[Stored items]
(* ===== verification/IfConfigSpec.v ===== *)
(** Properties of configuring and starting interfaces.  Module IfConfigSpec: what bringing an
    interface up does to its flags, what giving it an address asks of the protocol, and that
    sockets and references are given back on every path.  Module IfStartSpec: what the kernel
    reads back from the environment, the loopback option of an instance, and the whole of
    [ud_ifsetup]. *)
From S2P Require Import Prelude Printf PrintfSpec Kenv Time TimeSpec Dpdk DpdkAttach.
From S2P Require Import IfRegistry IfRegistrySpec InetText IfConfig.
Import Printf PrintfSpec IfRegistry IfRegistrySpec InetText IfConfig.

Module IfConfigSpec.

(** ** Flags *)

(** A conversion to a signed type keeps the low bits. *)
Lemma wrap_s_bits w z i : 0 <= i < w → Z.testbit (wrap_s w z) i = Z.testbit z i.
Proof.
  intros Hi. rewrite <- (Z.mod_pow2_bits_low (wrap_s w z) w i), <- (Z.mod_pow2_bits_low z w i) by lia. f_equal.
  unfold wrap_s. rewrite Zminus_mod_idemp_l. f_equal. lia.
Qed.

Lemma lor_bounded k a b : 0 <= k → - 2 ^ k <= a < 2 ^ k → 0 <= b < 2 ^ k → - 2 ^ k <= Z.lor a b < 2 ^ k.
Proof.
  intros Hk Ha Hb. apply Z.bounded_iff_bits; [done |]. intros l Hl. rewrite Z.lor_spec.
  rewrite (proj1 (Z.bounded_iff_bits k a Hk) Ha l Hl), (proj1 (Z.bounded_iff_bits_nonneg k b Hk ltac:(lia)) ltac:(lia) l Hl).
  rewrite orb_false_r. apply bool_decide_ext. rewrite Z.lor_neg. lia.
Qed.
(** X12: accepting the displayed suggestion with Tab appends its text to
    the content and clears the display; once time passes, the cursor
    stands at the end of the new content (when no cursor move of an
    earlier accept still waits). *)
Theorem tab_accept_moves_cursor_to_end :
  forall (s : State) (g : GhostSuggestion) (ms : N),
    ghostSuggestion s = Some g ->
    forallb is_ghost (timers s) = true ->
    let s' := run s [KeyDown Tab; Elapse ms] in
    localContent s' = localContent s ++ text g
    /\ ghostSuggestion s' = None
    /\ selectionStart s' = N.of_nat (List.length (localContent s')).
Proof.
  intros s g ms Hg Hall s'. subst s'. cbn [run fold_left].
  set (len := N.of_nat (List.length (localContent s ++ text g))).
  assert (E : exists x,
             callback x = CursorToEnd len /\ due x = now s + 0
             /\ timers (step s (KeyDown Tab)) = enqueue x (timers s)
             /\ localContent (step s (KeyDown Tab))
                = localContent s ++ text g
             /\ ghostSuggestion (step s (KeyDown Tab)) = None
             /\ now (step s (KeyDown Tab)) = now s).
  { subst len. destruct s as [lc gs ic ref pu sm ss nw nt ts pd cs].
    simpl in Hg. subst gs. eexists. cbn. repeat split; reflexivity. }
  destruct E as (x & Hx & Hdue & Ht & Hl & Hgs & Hnow).
  generalize dependent (step s (KeyDown Tab)). intros s1 Ht Hl Hgs Hnow.
  unfold step, fire_due. rewrite partition_as_filter.
  match goal with
  | |- context [fold_left ?f ?ready ?s0] =>
      pose proof (run_callbacks_frame ready s0) as F;
      pose proof (callbacks_cursor len ready) as C;
      specialize (fun H => C H s0)
  end.
  cbv zeta in F. destruct F as (_ & _ & _ & F1 & F2 & _).
  rewrite F1, F2. cbn [localContent ghostSuggestion set_timers set_now].
  rewrite Hl, Hgs. repeat split.
  apply C.
  - intros t Hin. apply filter_In in Hin. destruct Hin as [Hin _].
    cbn [timers set_now] in Hin. rewrite Ht in Hin.
    apply In_enqueue in Hin. destruct Hin as [-> | Hin].
    + right. exact Hx.
    + left. rewrite forallb_forall in Hall. apply Hall, Hin.
  - right. exists x. split; [|exact Hx].
    apply filter_In. cbn [timers now set_now]. split.
    + rewrite Ht. apply In_enqueue. left. reflexivity.
    + apply N.leb_le. lia.
Qed.

Lemma tab_accept_moves_cursor_to_end_witness :
  let s :=
    run (init [] (str "writing") (str "m"))
      [Input (str "ab") 2; Elapse 1500; Resolve 0 (Suggestion (str "cd"))] in
  let g := {| text := str "cd"; position := 2 |} in
  let s' := run s [KeyDown Tab; Elapse 0] in
  localContent s' = localContent s ++ text g
  /\ ghostSuggestion s' = None
  /\ selectionStart s' = N.of_nat (List.length (localContent s')).
Proof.
  intros s g.
  apply (tab_accept_moves_cursor_to_end s g 0); vm_compute; reflexivity.
Defined.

WORK INSTRUCTION: Set down exactly, and only, the lines from the one with "simpl in Hg." to the final line of the data.

COMPLETED EXERCISE:
    simpl in Hg. subst gs. eexists. cbn. repeat split; reflexivity. }
  destruct E as (x & Hx & Hdue & Ht & Hl & Hgs & Hnow).
  generalize dependent (step s (KeyDown Tab)). intros s1 Ht Hl Hgs Hnow.
  unfold step, fire_due. rewrite partition_as_filter.
  match goal with
  | |- context [fold_left ?f ?ready ?s0] =>
      pose proof (run_callbacks_frame ready s0) as F;
      pose proof (callbacks_cursor len ready) as C;
      specialize (fun H => C H s0)
  end.
  cbv zeta in F. destruct F as (_ & _ & _ & F1 & F2 & _).
  rewrite F1, F2. cbn [localContent ghostSuggestion set_timers set_now].
  rewrite Hl, Hgs. repeat split.
  apply C.
  - intros t Hin. apply filter_In in Hin. destruct Hin as [Hin _].
    cbn [timers set_now] in Hin. rewrite Ht in Hin.
    apply In_enqueue in Hin. destruct Hin as [-> | Hin].
    + right. exact Hx.
    + left. rewrite forallb_forall in Hall. apply Hall, Hin.
  - right. exists x. split; [|exact Hx].
    apply filter_In. cbn [timers now set_now]. split.
    + rewrite Ht. apply In_enqueue. left. reflexivity.
    + apply N.leb_le. lia.
Qed.

Lemma tab_accept_moves_cursor_to_end_witness :
  let s :=
    run (init [] (str "writing") (str "m"))
      [Input (str "ab") 2; Elapse 1500; Resolve 0 (Suggestion (str "cd"))] in
  let g := {| text := str "cd"; position := 2 |} in
  let s' := run s [KeyDown Tab; Elapse 0] in
  localContent s' = localContent s ++ text g
  /\ ghostSuggestion s' = None
  /\ selectionStart s' = N.of_nat (List.length (localContent s')).
Proof.
  intros s g.
  apply (tab_accept_moves_cursor_to_end s g 0); vm_compute; reflexivity.
Defined.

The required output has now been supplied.